I ordered the truck on June 10th. Was built in Mexico and was here by end of July. (dealer estimated end of September) The drive home was bone jarring and teeth rattling, even for a guy used to a full-ton Duramax. I thought I had just made a huge mistake. But, I held out hope that it would improve later on with air suspension and a load (and it does by alot). Dealer set tires at 95psi which didn't help. Be sure to air down before you leave the lot.

Got it home and took some measurements to establish a baseline alignment. (Kelderman kit will need to be adjusted to restore wheelbase, diff angle and axle position left/right) Started removing all factory rear suspension.

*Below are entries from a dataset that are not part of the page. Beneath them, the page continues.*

(** A report delivered twice counts once: applying the same report of the
    venue again, at any later moment, inserts no fill and leaves the filled
    quantity as it was, whether the report carries a cumulative quantity,
    trades, or both. *)
Theorem report_replayed_once (orderID : string) (result : VenueResult) (eventAt receivedAt : GoTime)
    (stream : bool) (fills : list OrderFill) (skip : bool) (n n' : nat) (st st1 st2 : Store D) r1 r2 :
  storeTyped st -> r_LocalCommandAck result = false ->
  applyTransaction orderID result eventAt receivedAt stream fills skip n None st = (Ok r1, st1) ->
  applyTransaction orderID result eventAt receivedAt stream fills skip n' None st1 = (Ok r2, st2) ->
  st_fills st2 = st_fills st1 /\
  exists row1 row2, st_orders st1 !! orderID = Some row1 /\ st_orders st2 !! orderID = Some row2 /\
    filledOf row2 == filledOf row1.
Proof.
  intros HT Hna H1 H2.
  assert (forall (s : Store D) row, st_orders s !! orderID = Some row -> ackWithin (row_order row) result) as Ha
    by (intros ? ? _ ?; congruence).
  assert (storeTyped st1) as HT1.
  { eapply stepped_typed; [done|]. apply orderStep_stepped; [done|].
    eapply step_apply; [apply (Ha st)|exact H1]. }
  destruct (apply_cases _ _ _ _ _ _ _ _ _ _ _ _ H1 HT (Ha st)) as (_ & _ & Hap1). destruct r1 as [o1 c1].
  destruct Hap1 as (row & row1 & q & f & a & f1 & a1 & ins & Hap1 & _).
  destruct (apply_cases _ _ _ _ _ _ _ _ _ _ _ _ H2 HT1 (Ha st1)) as (_ & _ & Hap2). destruct r2 as [o2 c2].
  destruct Hap2 as (row1' & row2 & q' & f' & a' & f2 & a2 & ins2 & Hap2 & _).
  destruct Hap1 as [Hr Ho1 Hi T T1 Hm _ Hv _ (? & ? & ? & ? & ? & ? & ? & ? & ? & Hsame)].
  destruct Hap2 as [Hr1 Ho2 Hi2 T1' T2 Hm2 _ _ _ _].
  rewrite Ho1, lookup_insert_eq in Hr1. injection Hr1 as <-.
  assert (insertFills (st_fills st1) (scanOrder row1) (venueKey row1 result) fills = Ok ([], st_fills st1)) as Hi2'.
  { rewrite (venueKey_bound _ _ _ Hv). apply (insertFills_again (scanOrder row) _ _ _) with (st_fills st) ins (st_fills st1); [..|done|done].
    - change (o_TradingAccountID (row_order row1) = o_TradingAccountID (row_order row)). by rewrite Hsame.
    - change (o_Exchange (row_order row1) = o_Exchange (row_order row)). by rewrite Hsame. }
  rewrite Hi2' in Hi2. injection Hi2 as <- Hfl. split; [done|].
  exists row1, row2. rewrite Ho1, Ho2, !lookup_insert_eq. split; [done|]. split; [done|].
  unfold filledOf. rewrite (numericColumn_parse _ _ (ot_filled _ _ _ _ T1)), (numericColumn_parse _ _ (ot_filled _ _ _ _ T2)).
  assert (q' == q) as Eq.
  { rewrite <- (numericColumn_parse _ _ (ot_quantity _ _ _ _ T1)). symmetry.
    apply (numericColumn_parse _ _ (ot_quantity _ _ _ _ T1')). }
  assert (f' == qround 18 f1) as Ef.
  { rewrite <- (numericColumn_parse _ _ (ot_filled _ _ _ _ T1)). symmetry.
    apply (numericColumn_parse _ _ (ot_filled _ _ _ _ T1')). }
  destruct (ot_quantity _ _ _ _ T) as (_ & Q18 & _). unfold mergedFill in Hm, Hm2. rewrite Hna in Hm, Hm2.
  cbn [andb] in Hm, Hm2. destruct skip.
  - rewrite (qround_proper 18 _ _ Hm2), Ef. apply qround_idem.
  - set (F := qround 18 (Qmin q (reported f result ins))).
    assert (qround 18 f1 == F) as E1 by (by apply qround_proper).
    transitivity (qround 18 (Qmin q (reported F result []))).
    + apply qround_proper. rewrite Hm2, Eq, (reported_proper f' F); [reflexivity|by rewrite Ef].
    + rewrite E1. by apply (reported_again q f result ins).
Qed.
End OrderFacts.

Kit went on pretty easy - most things just unbolt, but as others have said, the instructions are absolute garbage. They cover two different height kits for several different generations of Ram trucks. And you don't know which instruction applies to what. Took alot of time to figure out what goes where and ended up having a bunch of extra bolts and brackets left over. That doesn't do much for your confidence.

Being my first Dodge, I was really disappointed by the frame coating. Poor coverage and super thin. Lots of rust underneath brackets. Used POR-15 to recoat. Tried their metal prep primer/wash/whatever and turned out to be a waste of time on any clean/painted metal. Maybe it's just for rust.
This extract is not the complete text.